■ **BRIEF**: Lines to return, exactly: from the line with "AddPush w' e' es =>" to the line with "Definition outstanding (w" in the entries below, both included.

■ **Excerpts from a dataset**:
(* ===== verification/EventProps.v ===== *)
(** * A waiter is resumed once, when all its events have been set

    The invariant of [EventCore] and the theorem about a coroutine that waits for one or more
    events; and the execution in which [clear] makes a waiter miss an event. *)

From stdpp Require Import base numbers list relations.
From Stdlib Require Import Lia.
From S2P Require Import Prelude EventCore.

#[local] Set Warnings "-clear-no-such-hyp".

(** ** Counting *)

(** Calls that hold the mutex of an event, and calls of [set] that will drain its wakers. *)
Definition holder (e : nat) (c : call) : bool :=
  match c with
  | SetDrain e' | ClearHold e' _ | AddLoad _ e' _ | AddWake _ e' _ | AddPush _ e' _
  | PruneBack e' => e =? e'
  | _ => false
  end.
Definition will_lock (e : nat) (c : call) : bool :=
  match c with SetLock e' => e =? e' | _ => false end.
Definition notifying (e : nat) (c : call) : bool :=
  match c with SetLock e' | SetDrain e' => e =? e' | _ => false end.

(** How many events a registration has yet to add a waker of [w] to, and whether [e] is one. *)
Definition pend (w : nat) (c : call) : nat :=
  match c with
  | AddLock w' _ es | AddLoad w' _ es | AddWake w' _ es | AddPush w' _ es =>
      if w =? w' then S (length es) else 0
  | _ => 0
  end.
Definition to_add (w e : nat) (c : call) : Prop :=
  match c with
  | AddLock w' e' es | AddLoad w' e' es | AddWake w' e' es | AddPush w' e' es =>
      w = w' /\ e ∈ e' :: es
  | _ => False
  end.

Definition has (w : nat) (ev : event) : nat := countb (Nat.eqb w) (watchers ev).

(** The wakers of [w] that are in a list or on the way there. *)
Definition outstanding (w : nat) (s : world) : nat :=
  sum_list_with (has w) (events s) + sum_list_with (pend w) (calls s).

Definition clears (c : call) : bool :=
  match c with ClearFlag _ | ClearLock _ | ClearHold _ _ => true | _ => false end.

(** What a call may rely on. *)
Definition call_ok (s : world) (c : call) : Prop :=
  match c with
  | SetFlag e | ClearFlag e | PruneLock e | PruneBack e => e < length (events s)
  | SetLock e | SetDrain e => exists ev, events s !! e = Some ev /\ ever ev = true
  | ClearLock e => exists ev, events s !! e = Some ev /\ watchers ev = []
  | ClearHold e l => e < length (events s) /\ l = []
  | AddLock w e es | AddLoad w e es =>
      w < length (waits s) /\ Forall (fun e => e < length (events s)) (e :: es)
  | AddWake w e es =>
      w < length (waits s) /\ Forall (fun e => e < length (events s)) (e :: es) /\
      forall ev, events s !! e = Some ev -> ever ev = true
  | AddPush w e es =>
      w < length (waits s) /\ Forall (fun e => e < length (events s)) (e :: es) /\
      forall ev, events s !! e = Some ev -> flag ev = true -> 0 < countb (will_lock e) (calls s)
  | Finished => True
  end.

Record world_inv (md : mode) (s : world) : Prop := {
  w_lock : forall e ev, events s !! e = Some ev ->
    countb (holder e) (calls s) = if locked ev then 1 else 0;
  w_notify : forall e ev, events s !! e = Some ev -> flag ev = true -> watchers ev <> [] ->
    0 < countb (notifying e) (calls s);
  w_ever : forall e ev, events s !! e = Some ev -> flag ev = true -> ever ev = true;
  w_calls : forall i c, calls s !! i = Some c -> call_ok s c;
  w_count : forall w x, waits s !! w = Some x ->
    count x = (if expired x then 0 else outstanding w s) /\ resumed x = if count x =? 0 then 1 else 0;
  w_events : forall w x e ev, waits s !! w = Some x -> e ∈ events_of x -> events s !! e = Some ev ->
    ever ev = true \/ w ∈ watchers ev \/ (exists i c, calls s !! i = Some c /\ to_add w e c) \/
    expired x = true;
  w_watches : forall w x e ev, waits s !! w = Some x -> events s !! e = Some ev ->
    w ∈ watchers ev -> e ∈ events_of x;
  w_adds : forall i c w e x, calls s !! i = Some c -> to_add w e c -> waits s !! w = Some x ->
    e ∈ events_of x;
  w_known : forall e ev w, events s !! e = Some ev -> w ∈ watchers ev -> w < length (waits s);
  w_gil : md = Gil -> countb busy (calls s) <= 1;
  w_clear : md <> Gil -> countb clears (calls s) = 0
}.

(** ** What an access keeps *)

Lemma apply_effect_spec f s :
  events (apply_effect f s) = events s /\ calls (apply_effect f s) = calls s /\
  length (waits (apply_effect f s)) = length (waits s).
Proof.
  destruct f as [|w|w]; simpl; [done|..]; unfold wake, hold;
    (destruct (waits s !! w) as [x|]; [|done]).
  - destruct (count x); simpl; rewrite ?length_insert; done.
  - destruct (_ <=? _); simpl; rewrite ?length_insert; done.
Qed.

(** Wakers in the lists are counted. *)
Lemma sum_list_with_zero {A} (f : A -> nat) l i x :
  sum_list_with f l = 0 -> l !! i = Some x -> f x = 0.
Proof.
  revert i. induction l as [|y l IH]; intros [|i] Hs Hi; simplify_eq/=; [lia|].
  apply (IH i); [lia|done].
Qed.

Lemma outstanding_zero w s e ev :
  outstanding w s = 0 -> events s !! e = Some ev -> w ∉ watchers ev.
Proof.
  intros Ho Hev Hin. unfold outstanding in Ho.
  assert (has w ev = 0) as Hz by (eapply sum_list_with_zero; [|done]; lia).
  apply list_elem_of_lookup_1 in Hin as [i Hi].
  pose proof (countb_lookup_pos (Nat.eqb w) _ _ _ Hi (Nat.eqb_refl w)). unfold has in Hz. lia.
Qed.

Lemma last_removelast {A} (l : list A) x : last l = Some x -> l = removelast l ++ [x].
Proof. intros [l' ->]%last_Some. by rewrite removelast_last. Qed.

Lemma elem_of_removelast {A} (l : list A) x : x ∈ removelast l -> x ∈ l.
Proof.
  intros Hx. destruct (last l) as [y|] eqn:Hl.
  - rewrite (last_removelast l y Hl). apply elem_of_app. by left.
  - apply last_None in Hl as ->. done.
Qed.

(** A waker that is removed belongs to a waiter whose timer has fired. *)
Lemma dead_expired md s e ev w x :
  world_inv md s -> events s !! e = Some ev -> w ∈ watchers ev -> waits s !! w = Some x ->
  is_dead s w = true -> expired x = true.
Proof.
  intros Hinv Hev Hw Hx Hd. unfold is_dead in Hd. rewrite Hx in Hd.
  apply andb_true_iff in Hd as [_ Hz%Nat.eqb_eq].
  destruct (expired x) eqn:He; [done|]. destruct (w_count _ _ Hinv w x Hx) as [Hc _].
  rewrite He, Hz in Hc. by eapply outstanding_zero in Hw.
Qed.

Section Access.
Context (md : mode) (s : world) (i : nat) (c : call) (e : nat) (ev : event).
Context (ev' : event) (c' : call) (f : effect).
Hypothesis Hinv : world_inv md s.
Hypothesis Hi : calls s !! i = Some c.
Hypothesis Ht : target c = Some e.
Hypothesis Hev : events s !! e = Some ev.
Hypothesis Hacc : access (is_dead s) c ev = Some (ev', c', f).

(** The state but for the waiters. *)
Definition after : world := mkWorld (<[e:=ev']> (events s)) (waits s) (<[i:=c']> (calls s)).
Lemma at_home_step pm m : at_home m -> at_home (ctx_step true pm m).
Proof.
  intros Hh. destruct pm as [p mv]. unfold ctx_step. destruct (tasks m !! p) as [t|] eqn:Ht; [|done].
  assert (forall i c m1, at_home m1 -> at_home (set_ctx i c m1)) as Hctx by done.
  assert (forall t' i x a m1, at_home m1 -> owner i = Some p -> at_home (goes_on p t' i x a m1)) as Hgo
    by (intros; apply at_home_set_task; [done|simpl; naive_solver]).
  destruct mv as [th|x]; destruct (ct_cur t) as [[[i x0] a]|] eqn:Hcur; destruct (ct_next t) as [y|];
    destruct (ct_stack t) as [|g st]; try done; try by apply at_home_set_task.
  all: try (destruct y; apply Hgo; try apply Hctx; done).
  all: pose proof (Hh _ _ _ _ _ Ht Hcur) as Hi.
  all: destruct a as [o|z k|z v k|z tok k|kd g' a]; simpl; unfold exit, spawn.
  all: try (destruct (leaves _ _ _ _); by apply at_home_set_task).
  all: try (destruct (var_reset _ _ _ _ _)); apply Hgo; try apply at_home_set_task; try apply Hctx; done.
Qed.

Lemma at_home_start kd g vars : at_home (ctx_start true kd g vars).
Proof. apply at_home_set_task; [|done]. intros q t i x a. simpl. by rewrite lookup_empty. Qed.

Lemma play_alike p s m m' :
  at_home m -> tidy s m = true -> alike p m m' ->
  alike p (ctx_play true s m) (ctx_play true (filter (fun pm => pm.1 `prefix_of` p) s) m').
Proof.
  revert m m'. induction s as [|[q mv] s IH]; intros m m' Hh Ht Ha; [done|].
  apply andb_true_iff in Ht as [Ht1 Ht2]. rewrite filter_cons. simpl ctx_play at 1.
  pose proof (at_home_step (q, mv) m Hh) as Hh'. case_decide as Hq; simpl in Hq; simpl ctx_play.
  - apply IH; [done..|]. by apply step_alike.
  - apply IH; [done..|]. etransitivity; [by apply step_hidden|done].
Qed.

■ **WRITTEN ANSWER**:
  | AddLock w' e' es | AddLoad w' e' es | AddWake w' e' es | AddPush w' e' es =>
      w = w' /\ e ∈ e' :: es
  | _ => False
  end.

Definition has (w : nat) (ev : event) : nat := countb (Nat.eqb w) (watchers ev).

(** The wakers of [w] that are in a list or on the way there. *)
Definition outstanding (w : nat) (s : world) : nat :=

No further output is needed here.